By creating illusory profits and distorting economic calculation, inflation will suspend the free market's penalizing of inefficient, and rewarding of efficient, firms. Almost all firms will seemingly prosper. The general atmosphere of a "sellers' market" will lead to a decline in the quality of goods and of service to consumers, since consumers often resist price increases less when they occur in the form of downgrading of quality. The quality of work will decline in an inflation for a more subtle reason: people become enamored of "get-rich-quick" schemes, seemingly within their grasp in an era of ever-rising prices, and often scorn sober effort. Inflation also penalizes thrift and encourages debt, for any sum of money loaned will be repaid in dollars of lower purchasing power than when originally received. The incentive, then, is to borrow and repay later rather than save and lend.

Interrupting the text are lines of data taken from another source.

(** * video_edit: the job store, the processing pipeline, the Celery task
      and the HTTP routes, embedded from the Python sources.

    Layout (one Rocq module per Python module):
    - [Py]             the few builtins the sources rely on (truth values,
                       str.strip, os.path.basename, os.path.join);
    - [Redis]          the hash commands the storage layer issues;
    - [storage]        app/core/storage.py;
    - [VideoProcessor] app/services/video_processor.py;
    - [tasks]          app/workers/tasks.py;
    - [worker]         what Celery does with the task, and what awaiting
                       the calls of the task does to the store;
    - [routes], [web], [download]   the FastAPI routers.
    The vocabulary of the statements and the sample inputs follow the
    embedding; the lemmas and theorems come last, grouped by topic. *)

From Stdlib Require Import ZArith QArith String Ascii List Lia.
From stdpp Require Import base option gmap strings list fin_maps pretty.

Open Scope Z_scope.

(* ===================================================================== *)
(** * Python values and builtins                                          *)
(* ===================================================================== *)

(** A value that JSON can put under ["watermark_path"]: a string, or
    something else (a number, a boolean, a list, a dict), of which the
    program meets the truth value and, when it hands it to
    [os.path.join], the message of the [TypeError] raised. *)
Inductive path_value :=
  | Text (s : string)
  | NotText (truthy : bool) (join_error : string).

(** [overlay_settings] is a [Dict[str, Any]]; the program only ever asks it
    for the truth value of ["add_customer_text"] and for
    ["watermark_path"], [None] when the key is absent or null. *)
Record overlay_settings := Overlay {
  add_customer_text : bool;
  watermark_path : option path_value;
}.

(** The values that travel in [job_data] and in the keyword arguments of
    [update_job_status]. Floats are the short decimals of the sources,
    modelled by the rational they denote. *)
Inductive pyval :=
  | PStr (s : string)
  | PFloat (q : Q)
  | PNone
  | PDict (d : overlay_settings).

(** What the interpreter and the libraries contribute and the sources do
    not fix. *)
Class Runtime := {
  (** [datetime.isoformat()] of a clock reading (seconds) *)
  isoformat : Z → string;
  (** [repr(x)] of a float, which is also its [str(x)] *)
  float_repr : Q → string;
  (** [float(s)]; [None] is [ValueError] *)
  float_of_str : string → option Q;
  (** [str(d)] of a dict *)
  dict_str : overlay_settings → string;
  (** [str(e)] of an [HTTPException] with the given status and detail *)
  http_exception_str : Z → string → string;
}.

Module Py.

(** ** Truthiness *)
Definition truthy_str (s : string) : bool :=
  match s with EmptyString => false | _ => true end.

Definition truthy_opt (o : option string) : bool :=
  match o with Some s => truthy_str s | None => false end.

Definition truthy_value (v : path_value) : bool :=
  match v with Text s => truthy_str s | NotText truthy _ => truthy end.

(** ** [str.strip()]
    [c.isspace()] for a character below 256: tab to carriage return, the
    four separators 28 to 31, the space, NEXT LINE (133) and NO-BREAK
    SPACE (160). *)
Definition isspace (c : ascii) : bool :=
  let n := Z.of_nat (nat_of_ascii c) in
  ((9 <=? n) && (n <=? 13)) || ((28 <=? n) && (n <=? 32))
  || (n =? 133) || (n =? 160).
(** C5: [spell_check_nodes] returns, and a dcid is a key of the errors it
    returns exactly when one of the nodes with this dcid has a node-level
    set of misspelled words that is not empty, which is the same as having
    an entry in its per-property map. *)
Theorem spell_check_nodes_keys (nodes : dict (dict value))
    (config : option ConfigMap) (spell_checker : option SpellChecker) :
  let config' := default ConfigMap_new config in
  let checker := default (get_spell_checker (Some config')) spell_checker in
  exists node_errors,
    spell_check_nodes nodes config spell_checker = Ok node_errors /\
    forall dcid,
      (dcid ∈ dict_keys node_errors <->
       exists node r,
         (dcid, node) ∈ nodes /\
         spell_check_pvs dcid node checker (Some config') = Ok r /\
         words_misspelled r <> ∅) /\
      (dcid ∈ dict_keys node_errors <->
       exists node r,
         (dcid, node) ∈ nodes /\
         spell_check_pvs dcid node checker (Some config') = Ok r /\
         exists p e, (p, e) ∈ misspelled_pvs r).
Proof.
  intros config' checker. unfold spell_check_nodes.
  destruct (spell_check_nodes_loop_keys checker config' nodes [])
    as [errs [Heq Hkeys]].
  exists errs. split; [exact Heq|]. intros dcid.
  assert (Hfirst :
    dcid ∈ dict_keys errs <->
    exists node r,
      (dcid, node) ∈ nodes /\
      spell_check_pvs dcid node checker (Some config') = Ok r /\
      words_misspelled r <> ∅).
  { rewrite Hkeys. split; [|tauto]. intros [Hin|Hex]; [inversion Hin | exact Hex]. }
  split; [exact Hfirst|]. rewrite Hfirst.
  split; intros [node [r [Hin [Hok Hne]]]]; exists node, r;
    (split; [exact Hin|]); (split; [exact Hok|]);
    destruct (spell_check_pvs_words_iff dcid node checker config')
      as [r' [Hok' Hiff]];
    rewrite Hok in Hok'; injection Hok' as <-.
  - destruct (misspelled_pvs r) as [|[p e] d] eqn:Hd.
    + exfalso. apply Hne, Hiff. reflexivity.
    + exists p, e. left.
  - destruct Hne as [p [e Hpe]]. intros Hw. apply Hiff in Hw.
    rewrite Hw in Hpe. inversion Hpe.
Qed.

End CorpusCheckerFacts.

(** ** Dictionary builder *)

Section DictionaryBuilderFacts.
Context `{Collaborators} `{SpellCheckerLib}.

(** C7 (as amended): when the allow-list path matches no file, no file is
    loaded: [get_spell_checker] returns the new checker with only the words
    of [spell_allow_words] loaded into it, which are ["dcs"] and ["dcid"]
    when the option is unset; it returns the new checker as it is when
    [spell_allow_words] is set to an empty list or string. *)
Theorem get_spell_checker_no_allow_files (config : option ConfigMap)
    (Hfiles :
       file_get_matching
         (default _DEFAULT_ALLOWLIST
            (spell_allowlist (default get_default_spell_config config)))
       = []) :
  let config' := default get_default_spell_config config in
  (forall a, spell_allow_words config' = Some a ->
             allow_words_truthy a = false ->
             get_spell_checker config = SpellChecker_new) /\
  (forall a, spell_allow_words config' = Some a ->
             allow_words_truthy a = true ->
             get_spell_checker config
             = load_words (allow_words_list a) SpellChecker_new) /\
  (spell_allow_words config' = None ->
   get_spell_checker config
   = load_words [py "dcs"; py "dcid"] SpellChecker_new).
Proof.
  intros config'. subst config'. unfold get_spell_checker. cbv zeta.
  rewrite Hfiles. cbn [load_allow_files foldl].
  split; [|split].
  - intros a -> Ha. cbn [from_option id]. rewrite Ha. reflexivity.
  - intros a -> Ha. cbn [from_option id]. rewrite Ha. reflexivity.
  - intros ->. reflexivity.
Qed.

End DictionaryBuilderFacts.

(** ** More on the tokenizer *)

Section TokenizerMore.
Context `{UnicodeTables}.

Lemma split_on_not_nil (sep : N) (s : pystr) : split_on sep s <> [].
Proof.
  destruct s as [|c s]; simpl; [discriminate|].
  destruct (c =? sep); [discriminate|].
  destruct (split_on sep s); discriminate.
Qed.

(** Splitting at a separator splits each side. *)
Lemma split_on_app_sep (sep : N) (a b : pystr) :
  split_on sep (a ++ sep :: b) = split_on sep a ++ split_on sep b.
Proof.
  induction a as [|c a IH]; simpl.
  - rewrite N.eqb_refl. reflexivity.
  - destruct (c =? sep); [rewrite IH; reflexivity|].
    rewrite IH. pose proof (split_on_not_nil sep a) as Hne.
    destruct (split_on sep a) as [|w ws]; [contradiction | reflexivity].
Qed.

Lemma split_on_no_sep (sep : N) (w : pystr) :
  Forall (fun c => c <> sep) w -> split_on sep w = [w].
Proof.
  induction 1 as [|c w Hc Hw IH]; simpl; [reflexivity|].
  destruct (N.eqb_spec c sep); [contradiction|]. rewrite IH. reflexivity.
Qed.

Lemma sub_non_letters_app (a b : pystr) :
  sub_non_letters (a ++ b) = sub_non_letters a ++ sub_non_letters b.
Proof. apply List.map_app. Qed.

Lemma sub_non_letters_letters (w : pystr) :
  Forall (fun c => is_AZaz c = true) w -> sub_non_letters w = w.
Proof.
  induction 1 as [|c w Hc Hw IH]; simpl; [reflexivity|].
  rewrite Hc. f_equal. exact IH.
Qed.

Lemma letter_not_space (c : N) : is_AZaz c = true -> c <> SPACE.
Proof. intros Hc ->. discriminate Hc. Qed.

(** The raw tokens of a string of letters: the string itself. *)
Lemma raw_tokens_letters_only (w : pystr) :
  Forall (fun c => is_AZaz c = true) w -> raw_tokens w = [w].
Proof.
  intros Hw. unfold raw_tokens. rewrite sub_non_letters_letters by exact Hw.
  apply split_on_no_sep. eapply Forall_impl; [exact Hw|].
  apply letter_not_space.
Qed.

(** X1: a character that is not a letter separates: the words of a string
    are the words of what is before such a character followed by the words
    of what is after it. *)
Theorem get_words_app_separator (a b : pystr) (c : N) :
  is_AZaz c = false ->
  get_words (a ++ c :: b) = get_words a ++ get_words b.
Proof.
  intros Hc. unfold get_words, raw_tokens.
  rewrite sub_non_letters_app. cbn [sub_non_letters List.map]. rewrite Hc.
  fold (sub_non_letters b). rewrite split_on_app_sep.
  rewrite List.flat_map_app, List.filter_app. reflexivity.
Qed.

Lemma split_on_all_sep (sep : N) (s : pystr) :
  Forall (fun c => c = sep) s -> Forall (fun w => w = []) (split_on sep s).
Proof.
  induction 1 as [|c s Hc Hs IH]; simpl; [repeat constructor|].
  subst c. rewrite N.eqb_refl. constructor; [reflexivity | exact IH].
Qed.

(** X2: a string without a letter, the empty string included, has no
    word. *)
Theorem get_words_no_letter (s : pystr) :
  Forall (fun c => is_AZaz c = false) s -> get_words s = [].
Proof.
  intros Hs. unfold get_words, raw_tokens.
  assert (Hsp : Forall (fun c => c = SPACE) (sub_non_letters s)).
  { induction Hs as [|c s Hc Hs IH]; simpl; constructor; [|exact IH].
    rewrite Hc. reflexivity. }
  apply split_on_all_sep in Hsp.
  induction Hsp as [|w ws Hw Hws IH]; simpl; [reflexivity|].
  subst w. exact IH.
Qed.

Lemma finditer2_no_first (p1 p2 : N -> bool) (w : pystr) (pos : nat) :
  Forall (fun c => p1 c = false) w -> finditer2 p1 p2 pos w = [].
Proof.
  intros Hw. revert pos. induction Hw as [|c1 w Hc1 Hw IH]; intros pos;
    [reflexivity|].
  destruct w as [|c2 rest]; [reflexivity|].
  rewrite finditer2_step, Hc1. apply IH.
Qed.

Lemma finditer2_no_second (p1 p2 : N -> bool) (w : pystr) (pos : nat) :
  Forall (fun c => p2 c = false) w -> finditer2 p1 p2 pos w = [].
Proof.
  intros Hw. revert pos. induction Hw as [|c1 w Hc1 Hw IH]; intros pos;
    [reflexivity|].
  destruct w as [|c2 rest]; [reflexivity|].
  rewrite finditer2_step. inversion Hw as [|? ? Hc2 _]; subst.
  rewrite Hc2, andb_false_r. apply IH.
Qed.

Lemma slice_all (w : pystr) : slice w 0 (length w) = w.
Proof. unfold slice. rewrite Nat.sub_0_r, drop_0. apply take_ge. lia. Qed.

(** A token in which the pattern finds no match is not split. *)
Lemma camel_pieces_no_match (w : pystr) :
  finditer2 (fun c => negb (is_AZ c)) is_AZ09 0 w = [] ->
  camel_pieces w = [w].
Proof.
  intros Hno. unfold camel_pieces, split_positions. rewrite Hno.
  cbn [List.map app tail zip zip_with fst snd]. rewrite slice_all. reflexivity.
Qed.

Lemma lower_facts (c : N) :
  is_az c = true ->
  is_AZaz c = true /\ is_AZ09 c = false /\ isupper c = false.
Proof.
  unfold is_AZaz, is_AZ09, isupper, is_AZ, is_az, is_09, in_range.
  rewrite andb_true_iff, !N.leb_le. intros [Hlo Hhi].
  assert (Hlt : (c <? 128) = true) by (apply N.ltb_lt; lia).
  assert (HAZ : (65 <=? c) && (c <=? 90) = false).
  { apply andb_false_iff. right. apply N.leb_gt. lia. }
  assert (H09 : (48 <=? c) && (c <=? 57) = false).
  { apply andb_false_iff. right. apply N.leb_gt. lia. }
  rewrite Hlt, HAZ, H09.
  assert (Haz : (97 <=? c) && (c <=? 122) = true).
  { apply andb_true_iff. rewrite !N.leb_le. lia. }
  rewrite Haz. repeat split.
Qed.

Lemma upper_facts (c : N) :
  is_AZ c = true -> is_AZaz c = true /\ isupper c = true.
Proof.
  unfold is_AZaz, isupper. intros Hc. rewrite Hc. split; [reflexivity|].
  unfold is_AZ, in_range in Hc. apply andb_true_iff in Hc as [_ Hhi].
  apply N.leb_le in Hhi.
  assert (Hlt : (c <? 128) = true) by (apply N.ltb_lt; lia).
  rewrite Hlt. reflexivity.
Qed.

(** X3: a word of two or more lower case letters is its own only word. *)
Theorem get_words_lowercase (w : pystr) :
  Forall (fun c => is_az c = true) w -> (2 <= length w)%nat ->
  get_words w = [w].
Proof.
  intros Hw Hlen. unfold get_words.
  rewrite raw_tokens_letters_only
    by (eapply Forall_impl; [exact Hw | intros c Hc; apply lower_facts, Hc]).
  destruct w as [|c0 [|c1 rest]]; simpl in Hlen; try lia.
  cbn [flat_map]. rewrite app_nil_r.
  rewrite camel_pieces_no_match.
  - cbn [List.filter is_text_word]. inversion Hw as [|? ? Hc0 _]; subst.
    apply lower_facts in Hc0 as [_ [_ Hc0]]. rewrite Hc0. reflexivity.
  - apply finditer2_no_second. eapply Forall_impl; [exact Hw|].
    intros c Hc. apply lower_facts, Hc.
Qed.

(** X4: a run of upper case letters, of any length, has no word. *)
Theorem get_words_uppercase (w : pystr) :
  Forall (fun c => is_AZ c = true) w -> get_words w = [].
Proof.
  intros Hw. unfold get_words.
  rewrite raw_tokens_letters_only
    by (eapply Forall_impl; [exact Hw | intros c Hc; apply upper_facts, Hc]).
  destruct w as [|c0 w]; [reflexivity|]. cbn [flat_map]. rewrite app_nil_r.
  rewrite camel_pieces_no_match.
  - destruct w as [|c1 rest]; [reflexivity|]. cbn [List.filter is_text_word].
    inversion Hw as [|? ? Hc0 Hw']; subst. inversion Hw' as [|? ? Hc1 _]; subst.
    apply upper_facts in Hc0 as [_ Hc0]. apply upper_facts in Hc1 as [_ Hc1].
    rewrite Hc0, Hc1. reflexivity.
  - apply finditer2_no_first. eapply Forall_impl; [exact Hw|].
    intros c Hc. rewrite Hc. reflexivity.
Qed.

End TokenizerMore.

(** ** The pieces of a token *)

Section CamelPieces.
Context `{UnicodeTables}.

Lemma slice_app (w : pystr) (a b c : nat) :
  (a <= b)%nat -> (b <= c)%nat -> slice w a b ++ slice w b c = slice w a c.
Proof.
  intros Hab Hbc. unfold slice.
  replace (drop b w) with (drop (b - a) (drop a w))
    by (rewrite drop_drop; f_equal; lia).
  rewrite take_take_drop. f_equal. lia.
Qed.

Lemma chain_le_bound (a : nat) (l : list nat) (top : nat) :
  chain_le a l top -> (a <= top)%nat.
Proof.
  revert a. induction l as [|b l IH]; intros a; simpl; [tauto|].
  intros [Hab Hb]. apply IH in Hb. lia.
Qed.

(** Consecutive slices at positions that never decrease put together give
    the slice from the first position to the last. *)
Lemma slices_concat (w : pystr) (l : list nat) (a top : nat) :
  chain_le a l top ->
  concat (List.map (fun se => slice w se.1 se.2)
                   (zip (a :: l ++ [top]) (l ++ [top])))
  = slice w a top.
Proof.
  revert a. induction l as [|b l IH]; intros a.
  - intros _. simpl. apply app_nil_r.
  - intros [Hab Hb].
    change (slice w a b
            ++ concat (List.map (fun se => slice w se.1 se.2)
                                (zip (b :: l ++ [top]) (l ++ [top])))
            = slice w a top).
    rewrite (IH b Hb). apply slice_app; [exact Hab|].
    apply (chain_le_bound _ _ _ Hb).
Qed.
Lemma pass_change cfg st st' :
  pass cfg st st' -> keys_wf st ->
  eps_rel ep_change (entryPointsData st) (entryPointsData st').
Proof.
  induction 1 as [st|st1 st2 st3 H12 IH1 _ IH2|st|st|st s d Hd Hn]; intros Hwf.
  - apply eps_rel_refl. apply ch_refl.
  - eapply eps_change_trans; [apply IH1; exact Hwf|].
    apply IH2. apply (pass_eps cfg st1 st2 H12 Hwf).
  - rewrite busy_entryPointsData. apply eps_rel_refl. apply ch_refl.
  - apply dispatchBuilds_change. exact Hwf.
  - destruct (checkedState_frame cfg s st) as (E & _). rewrite E.
    apply eps_rel_refl. apply ch_refl.
Qed.

Lemma onReBuildSucceeded_update_absent s h files st :
  lookup (buildEntryPointKey s h) (entryPointsData st) = None ->
  progressState (onReBuildSucceeded_update s h files st) = st.
Proof. intros He. unfold onReBuildSucceeded_update. rewrite He. reflexivity. Qed.

Lemma progressState_shape s h files st e :
  lookup (buildEntryPointKey s h) (entryPointsData st) = Some e ->
  let st1 := progressState (onReBuildSucceeded_update s h files st) in
  entryPointsData st1
  = alter (EP.succeeded files (priorityAfterUpdate files e))
      (buildEntryPointKey s h) (entryPointsData st)
  /\ logged st1 = logged st
  /\ isProcessingLambdaChanges st1 = isProcessingLambdaChanges st
  /\ nextHandle st1 = nextHandle st.
Proof.
  intros He.
  destruct (onReBuildSucceeded_update_shape s h files st e He)
    as (st1 & Hout & Heps & Hlog & Hflag & Hn & _).
  destruct Hout as [[-> _]|[(-> & _)|(err & -> & _)]]; simpl; auto.
Qed.
(** X3. The location of a local is stable: creating the local of the same
    symbol again returns the location that the first [createLocal] returned
    and overwrites the value there: read after the call, the location holds
    the new value (the default of the type when no value is given), the
    other locations hold what they held, and the frames are untouched. *)
Theorem createLocal_again_same_location symbol v1 v2 s l s1 :
  createLocal symbol v1 s = Some (l, s1) →
  local_fits symbol v2 = true →
  ∃ s2,
    createLocal symbol v2 s1 = Some (l, s2)
    ∧ s2 = store l (stored_value symbol v2) s1
    ∧ heap s2 !! l = Some (stored_value symbol v2)
    ∧ (∀ l', l' ≠ l → heap s2 !! l' = heap s1 !! l')
    ∧ stack s2 = stack s1.
Proof.
  intros Hfirst Hfits2. exists (store l (stored_value symbol v2) s1).
  destruct (store_read_back l (stored_value symbol v2) s1)
    as (? & ? & _ & ?).
  split; [|done].
  pose proof Hfirst as Hinv.
  apply createLocal_Some_inv in Hinv as [Hne Hfits1].
  destruct (last (stack s)) as [frame|] eqn:Hlast.
  2: { apply last_None in Hlast. done. }
  rewrite (createLocal_run symbol v1 s frame Hlast Hfits1) in Hfirst.
  destruct (temporaries frame !! sym_addr symbol) as [l0|] eqn:Hl;
    simpl in Hfirst; injection Hfirst as <- <-.
  - rewrite (createLocal_run symbol v2 _ frame) by done.
    by rewrite Hl.
  - erewrite createLocal_run;
      [|simpl; by apply last_insert_back|done].
    simpl. by rewrite lookup_insert_eq.
Qed.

Inflation, therefore, lowers the general standard of living in the very course of creating a tinsel atmosphere of "prosperity."
This only means that in a highly inflationary environment McDonald’s and other Japanese firms will be compelled to either reduce quality or to continually raise prices in order to survive or even speculate, which is contradictory to bring about ‘competitiveness’.

Yet any elevated accounting figures boosted by higher prices will be exposed when the BoJ desists from pursuing inflationist policies—the boom bust cycle.

Moreover, given that Japanese households are said to be ‘risk averse’ where 56% of their liquid assets are in the form of cash and where liquid ‘cash’ financial wealth accounts for 319% of Japan’s GDP, while only 5.8% have been invested in equities and .08% in foreign assets, one should expect that the massive fall in the purchasing power of the yen, will lead not to more investments, but to yield chasing masked as capital flight.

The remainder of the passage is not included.